Transfer-Bound Application Looking for ideas to speed it up

Update:

I implemented asynchronous copying using a stream (hopefully correctly!?).

I made a cudaStream_t, used cudaMallocHost() for the host array (as opposed to regular malloc()), used cudaMemcpyAsync() (as oppsed to just cudaMemCpy()) and passed the stream to the kernel calls and cudaMemCpyAsync().

[quote name=‘SPWorley’ date=‘Apr 6 2010, 01:10 PM’ post=‘1034639’]

So you’d set up a stream, and queue up your two kernels, then your ASYNCHRONOUS memory copy back to host, then your “copy done” event, then the two kernels again. Your CPU keeps polling for the mem transfer completion and prints the status as soon as it’s ready… and likely then inserting the next memcopy. event signal, and 2 kernel launches again.

[/code]

I didn’t have any events or re-queue the kernels, as you suggest here SPWorley. Have I done this incorrectly?

Meanwhile, here are some results:

Printing every 100th step (F=100)

– non-async = 103s

– with-async = 93s

Performance increase: 10.75%

Printing every 10th step (F=10):

– non-async = 213s

– with-async = 123s

Performance increase: 73.17%

Printing every step (F=1)

– non-async = 567s

– with-async = 516s

Performance increase: 9.88% [Note: HDD capacity reached here so that may have something to do with this odd result]

You are writing the intermediate data to disk? No need to optimize anything in Cuda then. Your disk access is the sole bottleneck! This would also explain the catastrophic transfer rates you were getting.

In case you fix this and still want to optimize the Cuda part:

You can then order the memory accesses so that global memory access is coalesced, and any reordering occurs while accessing the (orders of magnitude faster) shared memory. Like this: (assuming a blocksize of at least 4*NUM_VARS)

#define NUM_VARS 18 // (I was rounding to 20 in previous posts)

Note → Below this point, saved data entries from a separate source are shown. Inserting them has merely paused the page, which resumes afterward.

(** A task that waits, in a state without callbacks under way *)
Lemma waiter out bt bs s b x tk : inv out bt bs s → blocks s !! b = Some x → tk ∈ wait_queue_ x →
  ∃ t, tasks s !! tk = Some t ∧ tk ∉ out ∧ state_ t = st_sys_block ∧ block_ t = Some b ∧ reference_ t = (if timed t then 3 else 2) ∧
    timer_ok (timer_mgr_ s) bt out tk t ∧ cont_ok (ctx_ t) ∧ 1 ≤ tk ≤ s_id_ s.
Proof.
  intros Hi Hx Hin. assert (tk ∈ list_of s (PWait b)) as (t & Ht & Hh)%(v_home _ _ _ _ Hi) by (cbn; by rewrite Hx). unfold home in Hh. destruct (decide (tk ∈ out)) as [|Ho]; [done|].
  pose proof (v_task _ _ _ _ Hi tk t Ht) as [T1 T2 T3 T4 T5]. unfold refs in T4. rewrite decide_False in T4 by done.
  assert (state_ t = st_sys_block ∧ block_ t = Some b) as [E1 E2] by (unfold home_of in Hh; destruct (state_ t); try done; destruct (block_ t); simplify_eq/=; done). exists t. done.
Qed.

(** The task is taken out of the queue of [b]; [m'] are the timers without its timer. *)
Lemma detach_ok out bt bt' bs s b x tk t t1 q m' : inv out bt bs s → blocks s !! b = Some x → tasks s !! tk = Some t → home out tk t = Some (PWait b) →
  (∀ y, y ∈ q ↔ y ≠ tk ∧ y ∈ wait_queue_ x) → NoDup q → ctx_ t1 = ctx_ t → reference_ t1 = 1 → stale m' (block_timer_ t1) → mgr_ok m' bt' →
  (∀ y u, y ≠ tk → tasks s !! y = Some u → timer_ok (timer_mgr_ s) bt out y u → timer_ok m' bt' out y u) →
  (∀ p, p ∈ pending m' bt' → p ∈ pending (timer_mgr_ s) bt ∧ (timed t = true → block_timer_ t ≠ Some p)) →
  let s1 := s <| blocks := <[b := x <| wait_queue_ := q |>]> (blocks s) |> <| tasks := <[tk := t1]> (tasks s) |> <| timer_mgr_ := m' |> in
  inv ({[tk]} ∪ out) bt' bs s1 ∧ quiet s s1.
Proof.
  intros Hi Hx Ht Hh Hq Hnq Hctx Href Hst Hm Htm Hpd s1. assert (tasks s1 = <[tk := t1]> (tasks s)) as Es by done. split; [|split; [by eapply load_put|done]].
  assert (tk ∉ out) as Ho by (unfold home in Hh; by destruct (decide (tk ∈ out))). pose proof (v_task _ _ _ _ Hi tk t Ht) as [T1 T2 T3 T4 T5].
  assert (list_of s1 (PWait b) = q) as El by (unfold list_of, s1; rsimpl; by rewrite lookup_insert_eq).
  destruct (dequeue out bt bs s s1 tk t t1 (PWait b) Hi Ht Hh Es) as [Hh' Hn'].
  { intros y. rewrite El. cbn [list_of]. rewrite Hx. apply Hq. }
  { by rewrite El. }
  { intros [| |b'] Hne; [done..|]. unfold list_of, s1. rsimpl. rewrite lookup_insert_ne by congruence. done. }
  split; try (apply Hi); try done.
  - eapply (move_tasks out); [apply Hi|apply near_add|done|done|done|]. split; [done|by rewrite Hctx|set_solver| |apply timer_ok_out; [set_solver|done]].
    unfold refs. rewrite decide_True by set_solver. done.
  - by eapply out_dom.
  - eapply put_block_dom; [done|eauto].
  - intros b' y Hy. unfold s1 in Hy. rsimpl in Hy. destruct (decide (b = b')) as [<-|]; [|rewrite lookup_insert_ne in Hy by done; by eapply v_block].
    rewrite lookup_insert_eq in Hy. injection Hy as <-. destruct (v_block _ _ _ _ Hi b x Hx) as [H1 H2]. split; rsimpl; [done|]. intros Hq0. apply H2. destruct q as [|y q]; [done|].
    destruct (proj1 (Hq y)) as [_ Hy]; [left|]. intros E. rewrite E in Hy. by apply elem_of_nil in Hy.
  - intros p Hp. destruct (Hpd p Hp) as [Hp1 Hp2]. destruct (v_pend _ _ _ _ Hi p Hp1) as (y & u & Hy & Hyo & H1 & H2). assert (y ≠ tk) as Hne by (intros ->; simplify_eq; by apply Hp2).
    exists y, u. rewrite Es, lookup_insert_ne by done. split_and!; [done|set_solver|done|done].
Qed.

#define BLK_VARS 4  // chosen to give no bank conflicts in shared memory but maximize global memory access width. BLK_VARS==8 may be faster even though bank conflicts occur

// the size of the 'vars' array is always NUM_VARS*NUM_THREADS and it resides in global memory

__global__ kernelA(double* vars, ...){

  unsigned index  =  (blockIdx.x * blockDim.x + threadIdx.x) * NUM_VARS;

  double a,b,c,d,e,f,g,....; // ~100 doubles declared

  __shared__ double temp[BLK_VARS * NUM_VARS];

// Load the current value of each variable through shared memory for coalesced global memory access:

for (unsigned int thread = 0; thread < blockDim.x; thread += BLK_VARS) {

	if (threadIdx.x < BLK_VARS * NUM_VARS)

	  temp[threadIdx.x] = vars[(blockIdx.x * blockDim.x  + thread) * NUM_VARS + threadIdx.x];

	__syncthreads();

	if ((threadIdx.x >= thread) && (threadIdx.x < thread + BLK_VARS)) {

	  a = temp[(threadIdx.x - thread) * NUM_VARS];

	  b = temp[(threadIdx.x - thread) * NUM_VARS + 1];

	  ...

	  n = temp[(threadIdx.x - thread) * NUM_VARS + 17];

	}

	__syncthreads();

  }

/*

   * LOTS OF CALCULATIONS/MATH which modify the 18 variables a-n

  */

// Save the current value of each variable through shared memory for coalesced global memory access:

for (unsigned int thread = 0; thread < blockDim.x; thread += BLK_VARS) {

	if ((threadIdx.x >= thread) && (threadIdx.x < thread + BLK_VARS)) {

	   temp[(threadIdx.x - thread) * NUM_VARS] = a;

	   temp[(threadIdx.x - thread) * NUM_VARS + 1] = b;

	  ...

	   temp[(threadIdx.x - thread) * NUM_VARS + 17] = n;

	}

	__syncthreads();

	if (threadIdx.x < BLK_VARS * NUM_VARS)

	  vars[(blockIdx.x * blockDim.x  + thread) * NUM_VARS + threadIdx.x] = temp[threadIdx.x];

	__syncthreads();

  }

}

int main()

{

  ...

  assert ((BLOCKSIZE % BLK_VARS == 0) && (BLOCKSIZE >= BLK_VARS * NUM_VARS));  // assumptions made in kernelA

  ...

}

The important metric is how often the lmem gets accessed, not how many bytes of lmem are used. So you might still incur a significant slowdown through register spills.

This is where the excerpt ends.